*Task description:*
Once the line with "(h / 10) 100)%float" is found in the data, output it and each following line exactly, up to and including the line with "(** [s.replace(old, new)]", and nothing before or after.

*Given entries:*

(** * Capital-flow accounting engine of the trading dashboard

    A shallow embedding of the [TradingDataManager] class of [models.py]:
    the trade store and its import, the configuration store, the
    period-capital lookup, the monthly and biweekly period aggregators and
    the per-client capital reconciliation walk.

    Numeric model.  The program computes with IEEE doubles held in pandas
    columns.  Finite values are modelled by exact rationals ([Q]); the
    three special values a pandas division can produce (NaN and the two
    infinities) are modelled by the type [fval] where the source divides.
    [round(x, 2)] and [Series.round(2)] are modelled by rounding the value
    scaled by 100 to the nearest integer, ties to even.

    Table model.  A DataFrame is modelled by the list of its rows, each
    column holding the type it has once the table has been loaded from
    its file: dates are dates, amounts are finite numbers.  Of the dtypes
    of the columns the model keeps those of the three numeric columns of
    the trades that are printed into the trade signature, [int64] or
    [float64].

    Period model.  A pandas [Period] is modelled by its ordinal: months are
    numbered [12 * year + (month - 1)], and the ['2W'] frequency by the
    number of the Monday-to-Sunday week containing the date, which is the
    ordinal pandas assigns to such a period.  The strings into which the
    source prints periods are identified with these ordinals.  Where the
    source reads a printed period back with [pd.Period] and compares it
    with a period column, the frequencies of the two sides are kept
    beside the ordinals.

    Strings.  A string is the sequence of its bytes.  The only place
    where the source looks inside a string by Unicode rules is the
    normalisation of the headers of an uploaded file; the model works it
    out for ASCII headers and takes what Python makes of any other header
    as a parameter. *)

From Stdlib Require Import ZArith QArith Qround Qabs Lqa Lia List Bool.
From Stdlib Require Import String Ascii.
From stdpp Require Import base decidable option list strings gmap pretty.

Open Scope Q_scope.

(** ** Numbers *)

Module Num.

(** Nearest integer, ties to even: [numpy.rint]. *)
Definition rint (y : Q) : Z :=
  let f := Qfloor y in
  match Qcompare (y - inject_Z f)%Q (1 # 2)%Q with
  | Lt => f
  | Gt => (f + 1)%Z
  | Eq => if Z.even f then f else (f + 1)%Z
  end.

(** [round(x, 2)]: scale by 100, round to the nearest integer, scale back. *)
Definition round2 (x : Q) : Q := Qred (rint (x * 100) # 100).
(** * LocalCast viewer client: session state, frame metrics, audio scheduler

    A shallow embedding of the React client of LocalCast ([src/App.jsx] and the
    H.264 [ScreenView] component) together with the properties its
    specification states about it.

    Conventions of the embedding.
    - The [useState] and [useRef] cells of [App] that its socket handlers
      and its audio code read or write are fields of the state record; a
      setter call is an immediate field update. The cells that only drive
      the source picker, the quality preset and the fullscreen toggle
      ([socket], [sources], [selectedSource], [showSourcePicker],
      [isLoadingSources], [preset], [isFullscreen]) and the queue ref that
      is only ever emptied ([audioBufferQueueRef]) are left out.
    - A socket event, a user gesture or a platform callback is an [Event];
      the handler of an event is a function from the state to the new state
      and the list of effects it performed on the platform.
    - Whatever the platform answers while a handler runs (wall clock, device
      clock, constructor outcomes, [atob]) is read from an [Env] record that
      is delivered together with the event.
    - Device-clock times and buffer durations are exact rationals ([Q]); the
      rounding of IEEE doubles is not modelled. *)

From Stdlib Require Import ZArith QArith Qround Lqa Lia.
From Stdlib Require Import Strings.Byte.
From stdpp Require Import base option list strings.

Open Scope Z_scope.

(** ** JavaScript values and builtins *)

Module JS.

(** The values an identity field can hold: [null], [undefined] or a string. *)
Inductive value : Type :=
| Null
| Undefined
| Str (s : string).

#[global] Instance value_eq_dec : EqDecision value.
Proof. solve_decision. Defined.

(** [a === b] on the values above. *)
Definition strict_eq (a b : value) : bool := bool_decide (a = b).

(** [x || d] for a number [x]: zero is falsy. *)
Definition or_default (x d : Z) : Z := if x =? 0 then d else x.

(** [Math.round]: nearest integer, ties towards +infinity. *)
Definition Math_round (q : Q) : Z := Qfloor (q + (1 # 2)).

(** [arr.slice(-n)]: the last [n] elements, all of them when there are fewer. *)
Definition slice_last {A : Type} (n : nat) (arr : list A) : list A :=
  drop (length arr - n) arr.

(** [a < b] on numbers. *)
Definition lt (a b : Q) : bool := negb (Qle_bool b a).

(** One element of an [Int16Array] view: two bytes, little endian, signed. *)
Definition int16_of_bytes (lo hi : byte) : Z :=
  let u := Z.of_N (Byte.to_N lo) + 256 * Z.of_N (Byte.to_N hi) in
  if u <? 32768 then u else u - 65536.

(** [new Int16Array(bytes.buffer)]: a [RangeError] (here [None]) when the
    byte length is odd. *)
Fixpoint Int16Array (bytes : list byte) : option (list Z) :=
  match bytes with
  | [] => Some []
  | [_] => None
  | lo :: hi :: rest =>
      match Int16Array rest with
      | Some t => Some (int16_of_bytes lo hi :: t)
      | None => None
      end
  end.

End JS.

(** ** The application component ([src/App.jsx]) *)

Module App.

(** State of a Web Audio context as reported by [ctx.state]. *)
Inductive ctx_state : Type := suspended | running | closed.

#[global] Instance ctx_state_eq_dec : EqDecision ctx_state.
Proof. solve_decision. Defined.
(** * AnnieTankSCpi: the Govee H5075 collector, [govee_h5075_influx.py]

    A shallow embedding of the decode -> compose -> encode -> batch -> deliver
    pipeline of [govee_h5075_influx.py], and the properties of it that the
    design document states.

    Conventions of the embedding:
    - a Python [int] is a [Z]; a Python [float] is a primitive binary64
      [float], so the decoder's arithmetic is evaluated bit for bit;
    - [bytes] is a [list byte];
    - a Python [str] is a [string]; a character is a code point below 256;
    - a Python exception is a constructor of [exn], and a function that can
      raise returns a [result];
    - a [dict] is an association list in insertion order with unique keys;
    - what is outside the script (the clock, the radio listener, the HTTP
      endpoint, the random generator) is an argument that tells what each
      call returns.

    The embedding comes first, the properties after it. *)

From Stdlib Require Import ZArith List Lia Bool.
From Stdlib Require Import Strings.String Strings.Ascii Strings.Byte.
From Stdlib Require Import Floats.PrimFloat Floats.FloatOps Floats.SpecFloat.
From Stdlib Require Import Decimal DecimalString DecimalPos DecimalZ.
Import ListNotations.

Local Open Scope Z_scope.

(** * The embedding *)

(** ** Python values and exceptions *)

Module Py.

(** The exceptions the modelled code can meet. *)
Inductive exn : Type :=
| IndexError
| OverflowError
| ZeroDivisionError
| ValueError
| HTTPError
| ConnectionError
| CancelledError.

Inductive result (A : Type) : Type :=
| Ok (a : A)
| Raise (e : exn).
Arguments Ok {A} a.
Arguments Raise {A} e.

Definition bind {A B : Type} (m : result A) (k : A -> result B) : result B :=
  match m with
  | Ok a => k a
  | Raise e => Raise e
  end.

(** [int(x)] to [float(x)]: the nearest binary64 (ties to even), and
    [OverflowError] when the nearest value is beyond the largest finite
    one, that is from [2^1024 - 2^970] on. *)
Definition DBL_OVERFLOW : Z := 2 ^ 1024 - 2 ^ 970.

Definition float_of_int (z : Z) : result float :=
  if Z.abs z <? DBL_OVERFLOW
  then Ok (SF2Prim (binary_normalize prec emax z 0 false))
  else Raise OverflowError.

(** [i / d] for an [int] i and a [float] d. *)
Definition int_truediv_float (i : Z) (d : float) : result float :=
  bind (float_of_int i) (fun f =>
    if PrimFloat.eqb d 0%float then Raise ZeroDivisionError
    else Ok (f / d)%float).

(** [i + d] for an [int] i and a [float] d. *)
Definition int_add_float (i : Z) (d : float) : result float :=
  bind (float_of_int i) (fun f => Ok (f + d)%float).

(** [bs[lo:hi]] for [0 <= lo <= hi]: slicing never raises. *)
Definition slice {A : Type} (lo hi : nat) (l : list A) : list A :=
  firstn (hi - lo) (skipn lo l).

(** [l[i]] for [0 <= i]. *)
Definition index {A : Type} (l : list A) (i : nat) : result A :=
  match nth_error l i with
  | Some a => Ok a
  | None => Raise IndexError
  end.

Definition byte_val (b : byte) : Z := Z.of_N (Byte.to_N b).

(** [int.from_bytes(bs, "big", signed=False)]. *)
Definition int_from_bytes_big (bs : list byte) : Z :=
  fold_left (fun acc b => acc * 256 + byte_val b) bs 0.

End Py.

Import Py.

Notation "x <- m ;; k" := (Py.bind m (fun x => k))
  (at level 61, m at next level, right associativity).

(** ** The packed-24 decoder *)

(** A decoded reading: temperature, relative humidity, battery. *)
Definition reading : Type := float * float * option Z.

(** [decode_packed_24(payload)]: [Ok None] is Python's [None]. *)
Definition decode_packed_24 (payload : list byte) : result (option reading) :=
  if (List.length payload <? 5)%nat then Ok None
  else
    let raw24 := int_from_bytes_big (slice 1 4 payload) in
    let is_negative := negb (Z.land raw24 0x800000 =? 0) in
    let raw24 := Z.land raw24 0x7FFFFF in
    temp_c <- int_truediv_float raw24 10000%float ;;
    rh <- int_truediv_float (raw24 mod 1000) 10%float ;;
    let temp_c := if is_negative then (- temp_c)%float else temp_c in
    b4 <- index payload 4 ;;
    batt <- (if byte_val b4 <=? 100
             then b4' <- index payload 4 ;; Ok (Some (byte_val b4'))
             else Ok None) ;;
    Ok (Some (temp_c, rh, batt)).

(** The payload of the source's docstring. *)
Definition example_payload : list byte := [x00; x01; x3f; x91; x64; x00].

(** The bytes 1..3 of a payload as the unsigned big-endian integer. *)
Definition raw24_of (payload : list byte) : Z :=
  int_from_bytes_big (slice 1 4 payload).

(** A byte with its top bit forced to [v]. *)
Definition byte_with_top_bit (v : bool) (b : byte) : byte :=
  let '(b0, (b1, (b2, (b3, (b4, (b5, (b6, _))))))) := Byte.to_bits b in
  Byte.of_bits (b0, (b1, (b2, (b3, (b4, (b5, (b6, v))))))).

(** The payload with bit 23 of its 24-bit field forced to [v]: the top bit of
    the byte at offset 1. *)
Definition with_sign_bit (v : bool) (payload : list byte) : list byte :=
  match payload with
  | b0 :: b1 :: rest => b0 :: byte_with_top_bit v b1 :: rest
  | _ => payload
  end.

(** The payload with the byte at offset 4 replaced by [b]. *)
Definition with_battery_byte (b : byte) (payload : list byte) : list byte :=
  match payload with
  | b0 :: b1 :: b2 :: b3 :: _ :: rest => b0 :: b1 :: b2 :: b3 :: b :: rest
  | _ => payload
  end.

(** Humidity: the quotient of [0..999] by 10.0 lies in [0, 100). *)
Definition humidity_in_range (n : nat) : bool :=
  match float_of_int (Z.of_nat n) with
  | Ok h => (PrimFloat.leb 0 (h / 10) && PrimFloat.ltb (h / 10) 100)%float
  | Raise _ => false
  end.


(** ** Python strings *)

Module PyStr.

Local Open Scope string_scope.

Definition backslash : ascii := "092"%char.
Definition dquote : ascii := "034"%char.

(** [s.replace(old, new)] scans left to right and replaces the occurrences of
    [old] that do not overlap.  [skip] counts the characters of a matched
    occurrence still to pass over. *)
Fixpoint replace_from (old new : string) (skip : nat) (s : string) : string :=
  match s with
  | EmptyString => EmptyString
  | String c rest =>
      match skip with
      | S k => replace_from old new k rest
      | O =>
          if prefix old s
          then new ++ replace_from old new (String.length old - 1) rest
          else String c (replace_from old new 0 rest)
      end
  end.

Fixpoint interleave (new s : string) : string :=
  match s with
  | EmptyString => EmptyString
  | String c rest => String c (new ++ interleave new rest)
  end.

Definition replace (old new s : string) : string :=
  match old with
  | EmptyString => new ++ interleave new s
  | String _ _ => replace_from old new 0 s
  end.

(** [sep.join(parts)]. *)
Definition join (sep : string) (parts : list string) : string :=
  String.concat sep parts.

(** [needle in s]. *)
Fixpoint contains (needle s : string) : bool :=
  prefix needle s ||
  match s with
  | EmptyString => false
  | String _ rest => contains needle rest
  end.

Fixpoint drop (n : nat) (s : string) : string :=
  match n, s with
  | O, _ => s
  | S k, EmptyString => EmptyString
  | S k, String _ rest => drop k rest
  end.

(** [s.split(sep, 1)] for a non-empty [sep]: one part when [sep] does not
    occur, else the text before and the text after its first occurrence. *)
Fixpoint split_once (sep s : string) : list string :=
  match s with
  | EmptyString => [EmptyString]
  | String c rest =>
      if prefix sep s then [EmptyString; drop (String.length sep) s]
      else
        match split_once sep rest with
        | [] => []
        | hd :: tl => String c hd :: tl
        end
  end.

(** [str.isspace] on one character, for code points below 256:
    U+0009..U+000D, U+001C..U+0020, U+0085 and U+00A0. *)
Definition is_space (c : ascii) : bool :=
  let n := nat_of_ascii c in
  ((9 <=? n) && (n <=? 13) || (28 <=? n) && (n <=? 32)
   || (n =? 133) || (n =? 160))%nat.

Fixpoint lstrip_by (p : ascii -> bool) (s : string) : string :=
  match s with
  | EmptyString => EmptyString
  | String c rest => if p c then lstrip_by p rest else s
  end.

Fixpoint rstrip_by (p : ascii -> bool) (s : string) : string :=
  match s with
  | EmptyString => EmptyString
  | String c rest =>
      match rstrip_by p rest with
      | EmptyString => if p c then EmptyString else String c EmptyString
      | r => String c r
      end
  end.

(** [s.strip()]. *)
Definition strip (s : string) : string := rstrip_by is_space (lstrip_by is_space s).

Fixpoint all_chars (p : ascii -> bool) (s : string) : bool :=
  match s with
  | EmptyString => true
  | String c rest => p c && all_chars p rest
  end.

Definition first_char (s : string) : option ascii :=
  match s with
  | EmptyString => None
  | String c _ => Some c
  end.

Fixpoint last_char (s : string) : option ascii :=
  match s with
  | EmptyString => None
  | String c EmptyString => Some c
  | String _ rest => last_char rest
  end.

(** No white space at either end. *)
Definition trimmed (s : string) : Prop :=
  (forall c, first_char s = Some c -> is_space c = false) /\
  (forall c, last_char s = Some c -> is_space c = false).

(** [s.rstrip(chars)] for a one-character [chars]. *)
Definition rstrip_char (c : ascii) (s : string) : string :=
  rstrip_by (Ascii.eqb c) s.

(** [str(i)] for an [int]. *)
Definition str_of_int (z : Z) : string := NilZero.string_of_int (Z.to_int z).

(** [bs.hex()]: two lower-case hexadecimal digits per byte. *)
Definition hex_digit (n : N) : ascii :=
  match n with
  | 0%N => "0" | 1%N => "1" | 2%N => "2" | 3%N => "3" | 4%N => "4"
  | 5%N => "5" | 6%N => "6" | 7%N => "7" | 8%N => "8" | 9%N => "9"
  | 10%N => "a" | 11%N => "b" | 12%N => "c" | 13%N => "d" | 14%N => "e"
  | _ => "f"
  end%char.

*Task response:*
  | Ok h => (PrimFloat.leb 0 (h / 10) && PrimFloat.ltb (h / 10) 100)%float
  | Raise _ => false
  end.


(** ** Python strings *)

Module PyStr.

Local Open Scope string_scope.

Definition backslash : ascii := "092"%char.
Definition dquote : ascii := "034"%char.

(** [s.replace(old, new)] scans left to right and replaces the occurrences of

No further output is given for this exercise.